ACTION ITEM
Pull out of the data below the stretch of lines bounded by the one containing "host_ID : PeerID;" and the one containing "emit LockKey ≫= λ", both bounds included, unchanged.

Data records
★ ★ ★ ★ ★ ★ ★

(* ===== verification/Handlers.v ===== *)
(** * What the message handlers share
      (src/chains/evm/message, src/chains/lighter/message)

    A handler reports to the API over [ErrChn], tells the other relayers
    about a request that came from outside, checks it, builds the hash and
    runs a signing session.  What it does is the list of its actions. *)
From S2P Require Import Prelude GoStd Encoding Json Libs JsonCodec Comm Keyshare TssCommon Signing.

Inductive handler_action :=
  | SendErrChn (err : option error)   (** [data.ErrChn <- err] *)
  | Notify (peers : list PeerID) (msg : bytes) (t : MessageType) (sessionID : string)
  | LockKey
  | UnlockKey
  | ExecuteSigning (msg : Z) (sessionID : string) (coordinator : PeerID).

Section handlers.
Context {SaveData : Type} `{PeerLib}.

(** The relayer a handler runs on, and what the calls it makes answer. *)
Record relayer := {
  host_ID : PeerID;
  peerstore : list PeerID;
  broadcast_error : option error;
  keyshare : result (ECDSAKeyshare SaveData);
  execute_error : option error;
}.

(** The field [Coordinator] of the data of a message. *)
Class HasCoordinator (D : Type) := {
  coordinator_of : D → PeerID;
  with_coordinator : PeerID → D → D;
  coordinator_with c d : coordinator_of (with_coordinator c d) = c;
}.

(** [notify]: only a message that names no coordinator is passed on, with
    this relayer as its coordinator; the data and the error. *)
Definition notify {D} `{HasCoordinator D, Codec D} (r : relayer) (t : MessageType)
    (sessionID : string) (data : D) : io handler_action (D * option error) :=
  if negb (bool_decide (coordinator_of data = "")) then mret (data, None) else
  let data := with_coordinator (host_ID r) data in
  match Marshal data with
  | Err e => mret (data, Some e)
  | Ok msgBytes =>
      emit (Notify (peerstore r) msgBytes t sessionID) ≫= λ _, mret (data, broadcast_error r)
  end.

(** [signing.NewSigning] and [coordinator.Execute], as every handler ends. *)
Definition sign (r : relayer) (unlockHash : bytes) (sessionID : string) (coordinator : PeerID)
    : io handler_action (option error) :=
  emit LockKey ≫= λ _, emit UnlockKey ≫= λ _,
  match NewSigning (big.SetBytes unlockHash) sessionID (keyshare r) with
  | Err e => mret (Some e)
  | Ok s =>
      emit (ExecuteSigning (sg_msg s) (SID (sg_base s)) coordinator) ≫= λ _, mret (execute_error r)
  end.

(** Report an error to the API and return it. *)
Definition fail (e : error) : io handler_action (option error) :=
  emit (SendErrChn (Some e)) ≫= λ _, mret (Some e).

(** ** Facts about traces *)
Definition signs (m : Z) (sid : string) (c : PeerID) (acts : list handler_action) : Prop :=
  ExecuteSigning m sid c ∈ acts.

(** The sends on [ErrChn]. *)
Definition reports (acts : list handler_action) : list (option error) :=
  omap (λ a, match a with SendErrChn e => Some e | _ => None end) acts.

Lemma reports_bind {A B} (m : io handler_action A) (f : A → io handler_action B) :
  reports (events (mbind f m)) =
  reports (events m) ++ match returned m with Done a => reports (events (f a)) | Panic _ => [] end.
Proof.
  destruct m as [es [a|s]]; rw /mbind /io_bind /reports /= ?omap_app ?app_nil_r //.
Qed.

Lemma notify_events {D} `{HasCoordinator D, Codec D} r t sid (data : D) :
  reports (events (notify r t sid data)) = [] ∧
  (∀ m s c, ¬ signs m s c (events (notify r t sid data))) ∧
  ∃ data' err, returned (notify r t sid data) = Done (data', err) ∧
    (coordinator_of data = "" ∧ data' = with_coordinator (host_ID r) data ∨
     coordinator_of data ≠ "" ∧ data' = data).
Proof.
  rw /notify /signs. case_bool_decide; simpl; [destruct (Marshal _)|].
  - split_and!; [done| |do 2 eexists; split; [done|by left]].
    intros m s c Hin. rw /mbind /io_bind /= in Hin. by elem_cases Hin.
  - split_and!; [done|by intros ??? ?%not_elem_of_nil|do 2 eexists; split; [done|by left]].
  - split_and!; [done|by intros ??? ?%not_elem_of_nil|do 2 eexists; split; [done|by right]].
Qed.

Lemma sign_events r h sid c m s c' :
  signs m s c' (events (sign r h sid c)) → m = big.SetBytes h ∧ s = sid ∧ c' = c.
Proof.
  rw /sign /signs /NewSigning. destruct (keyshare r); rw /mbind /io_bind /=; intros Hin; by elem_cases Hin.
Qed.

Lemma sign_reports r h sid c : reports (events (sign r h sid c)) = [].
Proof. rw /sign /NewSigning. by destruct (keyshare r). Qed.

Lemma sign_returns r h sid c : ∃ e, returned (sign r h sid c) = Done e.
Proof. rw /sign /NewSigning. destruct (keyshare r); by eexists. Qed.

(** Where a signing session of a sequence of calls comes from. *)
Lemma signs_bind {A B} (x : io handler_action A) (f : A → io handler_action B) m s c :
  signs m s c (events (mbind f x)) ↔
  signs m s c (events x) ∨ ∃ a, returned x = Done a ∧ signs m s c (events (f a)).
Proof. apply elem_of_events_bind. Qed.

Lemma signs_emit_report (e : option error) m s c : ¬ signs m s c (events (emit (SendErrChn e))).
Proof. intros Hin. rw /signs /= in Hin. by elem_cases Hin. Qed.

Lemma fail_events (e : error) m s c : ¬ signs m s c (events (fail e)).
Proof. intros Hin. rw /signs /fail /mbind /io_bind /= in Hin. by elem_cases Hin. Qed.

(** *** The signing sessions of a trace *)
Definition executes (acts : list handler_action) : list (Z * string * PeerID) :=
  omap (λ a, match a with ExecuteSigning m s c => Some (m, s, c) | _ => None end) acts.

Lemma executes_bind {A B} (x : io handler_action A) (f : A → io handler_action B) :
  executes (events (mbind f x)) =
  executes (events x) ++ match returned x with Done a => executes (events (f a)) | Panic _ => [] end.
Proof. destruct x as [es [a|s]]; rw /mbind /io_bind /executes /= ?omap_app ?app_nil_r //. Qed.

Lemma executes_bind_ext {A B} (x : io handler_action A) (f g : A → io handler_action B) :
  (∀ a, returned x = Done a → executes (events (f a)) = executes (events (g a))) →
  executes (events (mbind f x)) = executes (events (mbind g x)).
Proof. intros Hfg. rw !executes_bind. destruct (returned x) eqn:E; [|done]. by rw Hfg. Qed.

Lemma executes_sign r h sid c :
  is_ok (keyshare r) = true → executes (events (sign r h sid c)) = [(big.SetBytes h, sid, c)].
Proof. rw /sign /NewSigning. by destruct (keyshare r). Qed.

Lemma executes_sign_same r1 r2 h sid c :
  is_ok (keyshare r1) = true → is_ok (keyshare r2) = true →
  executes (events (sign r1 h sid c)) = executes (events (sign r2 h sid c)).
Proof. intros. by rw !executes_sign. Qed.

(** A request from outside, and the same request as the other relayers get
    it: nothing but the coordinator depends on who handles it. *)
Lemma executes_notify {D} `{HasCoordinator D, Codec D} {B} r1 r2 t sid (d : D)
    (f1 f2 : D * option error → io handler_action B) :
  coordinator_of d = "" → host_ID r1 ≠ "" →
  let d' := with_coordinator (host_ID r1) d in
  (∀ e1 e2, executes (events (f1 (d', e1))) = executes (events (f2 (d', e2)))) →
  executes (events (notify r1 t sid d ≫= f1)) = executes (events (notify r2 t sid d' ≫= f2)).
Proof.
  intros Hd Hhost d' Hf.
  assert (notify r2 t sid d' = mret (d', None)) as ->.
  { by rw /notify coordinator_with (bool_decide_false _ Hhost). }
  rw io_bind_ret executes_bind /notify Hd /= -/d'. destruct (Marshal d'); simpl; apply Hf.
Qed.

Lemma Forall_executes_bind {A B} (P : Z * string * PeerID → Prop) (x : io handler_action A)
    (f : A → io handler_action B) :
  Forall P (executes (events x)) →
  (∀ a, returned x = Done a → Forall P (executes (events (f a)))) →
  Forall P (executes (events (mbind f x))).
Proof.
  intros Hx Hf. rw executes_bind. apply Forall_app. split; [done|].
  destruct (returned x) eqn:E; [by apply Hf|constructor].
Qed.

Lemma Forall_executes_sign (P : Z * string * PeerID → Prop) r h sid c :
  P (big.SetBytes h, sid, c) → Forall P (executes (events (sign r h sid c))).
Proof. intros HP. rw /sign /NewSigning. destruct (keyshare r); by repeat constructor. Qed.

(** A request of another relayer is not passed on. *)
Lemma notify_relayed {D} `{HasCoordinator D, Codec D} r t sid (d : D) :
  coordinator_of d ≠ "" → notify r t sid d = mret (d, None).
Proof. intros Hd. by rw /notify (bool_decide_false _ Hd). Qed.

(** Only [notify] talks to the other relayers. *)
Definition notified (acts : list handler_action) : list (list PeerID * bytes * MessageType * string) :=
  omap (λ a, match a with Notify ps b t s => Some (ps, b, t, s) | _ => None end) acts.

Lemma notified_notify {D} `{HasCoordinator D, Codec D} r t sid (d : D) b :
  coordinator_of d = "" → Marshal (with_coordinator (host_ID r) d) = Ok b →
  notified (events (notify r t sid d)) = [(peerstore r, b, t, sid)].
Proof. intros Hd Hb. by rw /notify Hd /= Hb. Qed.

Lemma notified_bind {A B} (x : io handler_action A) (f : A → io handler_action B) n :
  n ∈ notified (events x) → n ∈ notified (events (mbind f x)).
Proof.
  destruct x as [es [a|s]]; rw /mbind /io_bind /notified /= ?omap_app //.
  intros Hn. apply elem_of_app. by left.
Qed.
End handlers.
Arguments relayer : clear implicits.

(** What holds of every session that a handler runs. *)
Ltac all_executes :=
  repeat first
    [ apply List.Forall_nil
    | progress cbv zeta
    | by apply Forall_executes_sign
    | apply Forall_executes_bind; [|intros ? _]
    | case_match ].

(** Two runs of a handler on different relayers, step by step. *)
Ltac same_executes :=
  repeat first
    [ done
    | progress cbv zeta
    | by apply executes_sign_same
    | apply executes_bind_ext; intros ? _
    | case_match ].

★ ★ ★ ★ ★ ★ ★

OUTPUT
  host_ID : PeerID;
  peerstore : list PeerID;
  broadcast_error : option error;
  keyshare : result (ECDSAKeyshare SaveData);
  execute_error : option error;
}.

(** The field [Coordinator] of the data of a message. *)
Class HasCoordinator (D : Type) := {
  coordinator_of : D → PeerID;
  with_coordinator : PeerID → D → D;
  coordinator_with c d : coordinator_of (with_coordinator c d) = c;
}.

(** [notify]: only a message that names no coordinator is passed on, with
    this relayer as its coordinator; the data and the error. *)
Definition notify {D} `{HasCoordinator D, Codec D} (r : relayer) (t : MessageType)
    (sessionID : string) (data : D) : io handler_action (D * option error) :=
  if negb (bool_decide (coordinator_of data = "")) then mret (data, None) else
  let data := with_coordinator (host_ID r) data in
  match Marshal data with
  | Err e => mret (data, Some e)
  | Ok msgBytes =>
      emit (Notify (peerstore r) msgBytes t sessionID) ≫= λ _, mret (data, broadcast_error r)
  end.

(** [signing.NewSigning] and [coordinator.Execute], as every handler ends. *)
Definition sign (r : relayer) (unlockHash : bytes) (sessionID : string) (coordinator : PeerID)
    : io handler_action (option error) :=
  emit LockKey ≫= λ _, emit UnlockKey ≫= λ _,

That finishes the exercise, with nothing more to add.